Who founded Facebook? A new claim emerges
Mark Zuckerberg is considered the founder of Facebook, the popular social networking Web site estimated to be worth upward of $1 billion.
Three Harvard classmates, the founders of ConnectU, have long claimed that Zuckerberg stole the idea from them, and they are suing him in Federal District Court in Boston.
Both parties seem to have forgotten Aaron Greenspan, yet another Harvard classmate. He says he was actually the one who created the original college social networking system, before either side in the legal dispute. And he has the e-mail messages to show it.

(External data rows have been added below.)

(** [BessMove.null] (lines 82-84): [cls(0, 0, None)]. *)
Definition null : BessMove := mkBessMove 0 0 None None None.

(** What the expression [x.move] denotes for a [BessMove] [x]: [move] is a
    method of the class, not a field, so the attribute is the bound method.
    Calling it gives the [chess.Move]; reading a field from the method
    object itself raises [AttributeError]. *)
Inductive attribute : Type :=
| BoundMethod_move (self : BessMove)
| MoveObject (m : Move).

Definition getattr_move (self : BessMove) : attribute := BoundMethod_move self.

Definition call (o : attribute) : result Move :=
  match o with
  | BoundMethod_move self => Ok (move self)
  | MoveObject _ => Raise TypeError
  end.

Definition attr_promotion (o : attribute) : result (option PieceType) :=
  match o with
  | BoundMethod_move _ => Raise AttributeError
  | MoveObject m => Ok (move_promotion m)
  end.

Definition attr_from_square (o : attribute) : result Square :=
  match o with
  | BoundMethod_move _ => Raise AttributeError
  | MoveObject m => Ok (move_from_square m)
  end.

Definition attr_to_square (o : attribute) : result Square :=
  match o with
  | BoundMethod_move _ => Raise AttributeError
  | MoveObject m => Ok (move_to_square m)
  end.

As a Harvard student in 2003–six months before Facebook started and eight months before ConnectU went online–Greenspan established a simple Web service that he called houseSYSTEM. It was used by several thousand Harvard students for a variety of online college-related tasks. Zuckerberg was briefly an early participant.
An e-mail message, circulated widely by Greenspan to Harvard students on September 19, 2003, describes the newest feature of houseSYSTEM, as “the Face Book,” an online system for quickly locating other students. The date was four months before Zuckerberg started his own site, originally “thefacebook.com.” (Greenspan retained his college e-mail messages and provided The New York Times with copies of his communications with Zuckerberg.)
Later, the two students, who both graduated in 2004, exchanged e-mail about their separate projects. When Greenspan asked what Zuckerberg was planning and suggested the two integrate their systems, Zuckerberg responded, a month before starting his own service: “I actually did think about integrating it into houseSYSTEM before you even suggested it, but I decided that it’s probably best to keep them separated at least for now.”